Mon Jan 9 13:16:18 UTC 2012

On 09/01/12 05:24, Digimer wrote:

> With both of the bond's NICs down, the bond itself is going to drop.

Odds are, both NICs are plugged into the same switch.

(assuming the OP isn't running things plugged nic-nic - which I have 
found in the past tends to be flakey when N-way negotiation becomes 
involved)

I'm assuming "heartbeat" - is a dedicated corosync (v)lan.

To the OP: Please look at 
http://www.cyberciti.biz/howto/question/static/linux-ethernet-bonding-driver-howto.php 
and the descriptions of bonding there.

The type of bond you want for this purpose is either LACP (mode 3) (if 
NICs are plugged into a single switch or switch stack which supports 
LACP) or Active Failover (mode 1) if separate switches are involved.

Any other mode is potentially failure prone if things go wrong.

FWIW: My heartbeat setup is as follows.

2 switches with a 4way LACP bond between them.
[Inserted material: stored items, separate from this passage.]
(** A pattern that does not end in two asterisks matches what it means; any other matches
    no more than that. *)
Lemma match_pattern_iff p s :
  (match_pattern p s = true → glob p s) ∧
  (¬ stars `suffix_of` p → glob p s → match_pattern p s = true).
Proof.
  remember (length p) as n eqn:Hn. revert p s Hn. induction n as [n IH] using lt_wf_ind.
  intros [|q p] s ->; [split; [destruct s; [constructor|done]|intros _ H; by inversion H]|].
  destruct (decide (q = "*"%char)) as [->|Hq].
  - destruct p as [|q p].
    { split; [intros _; eapply glob_star; [apply suffix_nil|constructor]|done]. }
    rewrite match_pattern_star, glob_star_inv.
    destruct (IH (length p) ltac:(cbn; lia) p) with (s := s) as [_ _]; [done|].
    destruct (negb _ && negb _) eqn:Hord; b2p.
    + split.
      * intros (s' & Hs & Hm). exists (q :: s'). split; [done|].
        apply glob_one_inv; [done|]. apply (IH (length p) ltac:(cbn; lia) p) in Hm; [eauto 10|done].
      * intros Hns (s' & Hs & Hg). apply (glob_one_inv p q) in Hg as (c & t & -> & Hc & Hg); [|done].
        destruct Hc as [|<-]; [done|]. exists t. split; [done|].
        apply (IH (length p) ltac:(cbn; lia) p); [done| |done].
        intros Hst. destruct Hns. by do 2 apply suffix_cons_r.
    + split.
      * intros (s' & Hs & _ & Hm). exists s'. split; [done|].
        apply (IH (length (q :: p)) ltac:(cbn; lia) (q :: p)) in Hm; done.
      * intros Hns (s' & Hs & Hg). exists s'. split; [done|]. split.
        -- intros ->. apply glob_empty in Hg. destruct Hns. rewrite Hg. apply stars_suffix.
        -- apply (IH (length (q :: p)) ltac:(cbn; lia) (q :: p)); [done| |done].
           intros Hst. destruct Hns. by apply suffix_cons_r.
  - rewrite match_pattern_one, glob_one_inv by done. split.
    + intros (c & t & -> & Hc & Hm). apply (IH (length p) ltac:(cbn; lia) p) in Hm; naive_solver.
    + intros Hns (c & t & -> & Hc & Hg). exists c, t. split; [done|]. split; [done|].
      apply (IH (length p) ltac:(cbn; lia) p); [done| |done].
      intros Hst. destruct Hns. by apply suffix_cons_r.
Qed.

(** *** Lists *)

Record pattern_item := mkItem { negated : bool; text : str }.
2 NICs on each cluster member in bonding mode 1, one NIC on each switch.

This setup is resiliant against individual link (NIC, cable or fat 
fingers) OR switch failures.

Switches used for this purpose are best completely isolated from the 
rest of the network and multicast traffic control should be DISABLED.

Corosync can be set to failover to the public lan as a last resort but 
I've found it's not necessary - if things get bad enough that the 
private lan is completely out of action then the systems should shut 
themselves down (bad data is worse than zero data).

Switch ports should be set "portfast" or whatever the non-cisco 
equivalent is, or else ~30 seconds will be wasted in checking that 
whatever's attached doesn't have a lan segment behind it. This can also 
lead to fencing.